Earlier I played music on the group.  Now I want to play on only one Echo.  Nope.  I request music without saying "on Everywhere".  It plays on both.  I tried "not on Everywhere" and "not on group".  Plays on both.  

Amazon feedback.


----------



## Sandpiper (Oct 28, 2008)

I didn't request and didn't get a response this time to my above feedback. Just now tried playing music on _one_ Echo (not on group). It worked. 

Then I requested music to play "on Everywhere". It did. Then I requested music without saying "on Everywhere". It still played on the group.

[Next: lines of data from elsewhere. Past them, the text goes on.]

Lemma install_level_kept lvl c c' : install_level c lvl = Some c' -> kept c c'.
Proof.
  unfold install_level. cbv zeta. intros E. apply bind_Some in E as (s1 & E1 & E). apply bind_Some in E as (s2 & E2 & E). apply bind_Some in E as (s3 & E3 & [= <-]).
  assert (H1 : next_send_pn s1 = next_pn lvl c /\ acks s1 = acks (space lvl c)).
  { unfold install_recv_keys in E1. destruct (_ && _); [|by injection E1 as <-]. apply bind_Some in E1 as (k & _ & [= <-]). by case_match. }
  assert (H2 : next_send_pn s2 = next_send_pn s1 /\ acks s2 = acks s1).
  { unfold install_send_keys in E2. destruct (_ && _); [|by injection E2 as <-]. apply bind_Some in E2 as (k & _ & [= <-]). by case_match. }
  assert (H3 : next_send_pn s3 = next_send_pn s2 /\ acks s3 = acks s2).
  { unfold install_next_keys in E3. destruct (_ && _); [|by injection E3 as <-]. cbv zeta in E3. inv_bind E3. repeat case_match; simplify_eq; done. }
  destruct H1, H2, H3. apply kept_space; congruence.
Qed.

Lemma install_new_keys_kept c c' : install_new_keys c = Some c' -> kept c c'.
Proof.
  intros E. refine (for_each_inv _ (kept c) _ _ _ _ _ E); [|done]. intros s l s' Hs Es. etrans; [exact Hs|by eapply install_level_kept].
Qed.

Lemma pump_tls_kept c c' : pump_tls c = Some c' -> kept c c'.
Proof.
  unfold pump_tls. intros E. apply bind_Some in E as (c1 & E1 & E). etrans; [by eapply install_new_keys_kept|].
  etrans; [|by eapply install_new_keys_kept]. by apply kept_view.
Qed.

Lemma pull_crypto_kept c : kept c (pull_crypto_from_tls c).
Proof.
  assert (Hl : forall lvl c, kept c (pull_crypto_level c lvl)).
  { intros lvl c1. unfold pull_crypto_level. cbv zeta. destruct (_ =? _)%nat; [done|]. destruct (negb _); [done|].
    set (sp := set_crypto_send_offset _ _). trans (set_space lvl sp c1); [by apply kept_space|by apply kept_view]. }
  unfold pull_crypto_from_tls, send_levels. cbn [foldl]. etrans; [apply Hl|]. etrans; [apply Hl|apply Hl].
Qed.

(** ** Numbers in use *)

(** At most [n] packets were sent at each level, with the numbers below
    [next_send_pn]. *)
Record numbered (n : Z) (c : Conn (T := T)) : Prop := {
  nu_next : forall lvl, 0 <= next_pn lvl c <= n;
  nu_acks : forall lvl, ack_fine (acks (space lvl c));
  nu_sent : forall lvl pn, pn ∈ keys (sent_at_level lvl c) -> 0 <= pn < next_pn lvl c }.

(** From [c] to [c'], at most [k] packets more per level. *)
Record sends (k : Z) (c c' : Conn (T := T)) : Prop := {
  se_next : forall n, numbered n c -> n + k < 2 ^ 64 -> numbered (n + k) c';
  se_grow : forall n, numbered n c -> n + k < 2 ^ 64 -> forall lvl, next_pn lvl c <= next_pn lvl c' }.

Lemma sends_kept c c' : kept c c' -> sends 0 c c'.
Proof.
  intros [H1 H2 H3]. split; intros n [A B C] Hn; rewrite ?Z.add_0_r; [|intros lvl; rewrite H1; lia].
  split; [intros lvl; rewrite H1; apply A|intros lvl; rewrite H2; apply B|]. intros lvl pn Hin. rewrite H1. apply C, H3, Hin.
Qed.

Lemma sends_trans j k c1 c2 c3 : 0 <= j -> 0 <= k -> sends j c1 c2 -> sends k c2 c3 -> sends (j + k) c1 c3.
Proof.
  intros Hj Hk [A1 B1] [A2 B2]. split; intros n H Hn.
  - rewrite Z.add_assoc. apply A2; [apply A1; [done|lia]|lia].
  - intros lvl. etrans; [apply (B1 n); [done|lia]|]. apply (B2 (n + j)); [apply A1; [done|lia]|lia].
Qed.

Lemma sends_weaken j k c c' : 0 <= j <= k -> sends j c c' -> sends k c c'.
Proof.
  intros Hj [A B]. split; intros n H Hn; [|apply (B n); [done|lia]]. destruct (A n H ltac:(lia)) as [H1 H2 H3]. split; [|done|done]. intros lvl. specialize (H1 lvl). lia.
Qed.

Lemma accept_packet_sends lvl pn payload c c' : accept_packet clock lvl pn payload c = Some c' -> sends 0 c c'.
Proof.
  intros E. unfold accept_packet in E. cbv zeta in E. apply bind_Some in E as (c1 & E1 & [= <-]). apply deliver_frames_kept in E1.
  set (c0 := if bool_decide (lvl = LHandshake) then _ else _) in E1.
  assert (H0 : kept c c0). { trans (set_space lvl (note_received pn (space lvl c)) c); [apply kept_space; unfold note_received; cbv zeta; by case_match|]. unfold c0. case_match; by apply kept_view. }
  apply (sends_trans 0 0 c c1); [done|done|apply sends_kept; by etrans|]. clear. split; intros n [A B C] Hn; rewrite ?Z.add_0_r.
  - split; intros l; [unfold next_pn; rewrite space_set; case_decide; subst; apply A|rewrite space_set; case_decide; subst; [apply on_received_fine|apply B]|].
    intros q Hq. unfold next_pn. rewrite space_set. case_decide; subst; by apply C.
  - intros l. unfold next_pn. rewrite space_set. case_decide; subst; cbn; unfold next_pn; lia.
Qed.
(** ** Packets in *)

Lemma process_long_packet_sends dg off c c' off' n : process_long_packet clock dg off c = Some (c', off', n) -> sends 0 c c'.
Proof.
  intros E. unfold process_long_packet in E. destruct (parse_long_header dg off []) as [[hdr cursor]|]; [|injection E as <- _ _; by apply sends_kept].
  destruct (level_of_type (type hdr)) as [lvl|]; [|injection E as <- _ _; by apply sends_kept]. cbv zeta in E. destruct (negb _); [injection E as <- _ _; by apply sends_kept|].
  apply bind_Some in E as ([[pn pl]|] & _ & E); [|injection E as <- _ _; by apply sends_kept]. apply bind_Some in E as (c1 & E1 & [= <- _ _]). by eapply accept_packet_sends.
Qed.

Lemma open_short_numbers sp kp pn aad ct pl sp' : open_short sp kp pn aad ct = Some (Some (pl, sp')) -> next_send_pn sp' = next_send_pn sp /\ acks sp' = acks sp.
Proof.
  unfold open_short. destruct (_ =? _); [intros [= E]; by apply bind_Some in E as (p & _ & [= _ <-])|]. destruct (negb _); [done|].
  destruct (open_inplace _ _ _ _); [|done]. intros E. apply bind_Some in E as (s1 & E1 & E). apply bind_Some in E as (s2 & E2 & [= _ <-]).
  apply rotate_recv_numbers in E1 as [H1 H2]. destruct (negb _); [apply rotate_send_numbers in E2 as [H3 H4]; split; congruence|]. by injection E2 as <-.
Qed.

Lemma process_short_packet_sends dg c b c' : process_short_packet clock dg c = Some (b, c') -> sends 0 c c'.
Proof.
  intros E. unfold process_short_packet in E. cbv zeta in E. repeat match type of E with (if ?b then _ else _) = _ => destruct b; [injection E as _ <-; by apply sends_kept|] end.
  destruct (unmask _ _ _ _) as [dg' n]. destruct (_ <? _)%nat; [injection E as _ <-; by apply sends_kept|].
  apply bind_Some in E as ([[pl sp]|] & Eo & E); [|injection E as _ <-; by apply sends_kept]. apply bind_Some in E as (c1 & E1 & [= _ <-]). apply open_short_numbers in Eo as [H1 H2].
  apply (sends_trans 0 0 c (set_space LApplication sp c)); [done|done|by apply sends_kept, kept_space|by eapply accept_packet_sends].
Qed.

Lemma process_packets_sends dg c b c' : process_packets clock dg c = Some (b, c') -> sends 0 c c'.
Proof.
  intros E. unfold process_packets in E. apply bind_Some in E as (r & E & ->).
  assert (Hc : forall c1 c2, sends 0 c c1 -> sends 0 c1 c2 -> sends 0 c c2) by (intros c1 c2 H1 H2; by apply (sends_trans 0 0 c c1)).
  refine (loop_post (datagram_step clock dg) (fun st => sends 0 c st.2) (fun r => forall b c', r = Some (b, c') -> sends 0 c c') _ _ _ _ _ _ E b c' eq_refl); [| |by apply sends_kept].
  - intros [off c1] [off' c2] H1 Es. unfold datagram_step in Es. destruct (_ <? _)%nat; [|done]. destruct (_ =? 0); [done|].
    destruct (process_long_packet _ _ _ _) as [[[c3 o] n]|] eqn:El; [|done]. destruct (n =? 0)%nat; [done|]. injection Es as <- <-. eapply Hc; [exact H1|by eapply process_long_packet_sends].
  - intros [off c1] r H1 Es b2 c2 ->. unfold datagram_step in Es. destruct (_ <? _)%nat; [|by injection Es as <- <-]. destruct (_ =? 0).
    + injection Es as Es. apply bind_Some in Es as ([b3 c3] & E3 & [= <- <-]). eapply Hc; [exact H1|by eapply process_short_packet_sends].
    + destruct (process_long_packet _ _ _ _) as [[[c3 o] n]|] eqn:El; [|done]. destruct (n =? 0)%nat; [|done]. injection Es as <- <-. eapply Hc; [exact H1|by eapply process_long_packet_sends].
Qed.

(** ** Packets out *)

(** Collecting a packet's contents settles the acknowledgement that is due. *)
Lemma collect_numbers lvl c o c' : collect lvl c = Some (o, c') ->
  sent_ c' = sent_ c /\ wire c' = wire c /\ (forall l, next_pn l c' = next_pn l c) /\
  (forall l, ack_fine (acks (space l c)) -> ack_fine (acks (space l c'))) /\
  (ack_fine (acks (space lvl c)) -> needs_ack (acks (space lvl c')) = false) /\ bool_decide (is_Some (o_ack o)) = needs_ack (acks (space lvl c)).
Proof.
  unfold collect. cbv zeta. intros E. apply bind_Some in E as ([fs c1] & E1 & E).
  assert (H1 : spaces_ c1 = spaces_ c /\ sent_ c1 = sent_ c /\ wire c1 = wire c).
  { unfold collect_streams in E1. destruct (bool_decide _); [|by injection E1 as _ <-]. cbv zeta in E1. apply bind_Some in E1 as ([[m t] fr] & _ & [= _ <-]). by destruct (_ <? _). }
  destruct H1 as (Hsp & Hse & Hw). destruct (collect_ack lvl c1) as [ack c2] eqn:E2. destruct (collect_path_responses lvl c2) as [path c3] eqn:E3.
  destruct (collect_control lvl c3) as [ctl c4] eqn:E4. injection E as <- <-.
  assert (H4 : spaces_ c4 = spaces_ c2 /\ sent_ c4 = sent_ c2 /\ wire c4 = wire c2).
  { unfold collect_control in E4. unfold collect_path_responses in E3. destruct (bool_decide _); injection E4 as _ <-; by injection E3 as _ <-. }
  destruct H4 as (Hsp4 & Hse4 & Hw4). unfold next_pn. assert (Hs4 : forall l, space l c4 = space l c2) by (intros l; unfold space; by rewrite Hsp4).
  assert (Hs1 : forall l, space l c1 = space l c) by (intros l; unfold space; by rewrite Hsp). cbn [o_ack].
  unfold collect_ack in E2. cbv zeta in E2. rewrite Hs1 in E2. destruct (needs_ack (acks (space lvl c))) eqn:En.
  - destruct (build_ack_frame (acks (space lvl c)) 0) as [f a] eqn:Eb. injection E2 as <- <-.
    assert (Hsp2 : forall l, space l c4 = if decide (l = lvl) then set_acks a (space lvl c) else space l c) by (intros l; by rewrite Hs4, space_set, Hs1).
    split_and!; [rewrite Hse4; exact Hse|rewrite Hw4; exact Hw| | | |done].
    + intros l. rewrite Hsp2. case_decide; by subst.
    + intros l Hf. rewrite Hsp2. case_decide; [|done]. subst. destruct (build_ack_fine _ 0 Hf) as [H _]. by rewrite Eb in H.
    + intros Hf. rewrite Hsp2, decide_True by done. destruct (build_ack_fine _ 0 Hf) as [_ H]. rewrite Eb in H. by apply H.
  - injection E2 as <- <-. split_and!; [rewrite Hse4; exact Hse|rewrite Hw4; exact Hw| | | |done]; [intros l; by rewrite Hs4, Hs1|intros l; by rewrite Hs4, Hs1|].
    intros _. by rewrite Hs4, Hs1.
Qed.
Lemma take_pn_numbers lvl c : sent_ (take_pn lvl c).2 = sent_ c /\ wire (take_pn lvl c).2 = wire c /\
  (forall l, acks (space l (take_pn lvl c).2) = acks (space l c)) /\
  (forall l, next_pn l (take_pn lvl c).2 = if decide (l = lvl) then u64 (next_pn lvl c + 1) else next_pn l c).
Proof.
  unfold take_pn. cbn [snd]. split; [done|]. split; [done|]. split; intros l; unfold next_pn; rewrite space_set; case_decide; by subst.
Qed.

I called Amazon. Aaaah. After forming a group, you have to tell it which Echo to play on if you don't want it to play on the group.


----------



## Betsy the Quilter (Oct 27, 2008)

Sandpiper said:


> I did. Didn't ask for reply, but got it. For the most part I am not impressed with Amazon's "customer service" via e-mail. Rarely is it of any help. It wasn't today. Get pretty much standard language. If you could have convo with one person via e-mail that would be good, but that doesn't happen except in rare instances when you've had ongoing communication with a tech.


For the echo, I always use the feedback in the Alexa app, and have had pretty good luck with that. Very personal compared to using the general customer service app.

Betsy


----------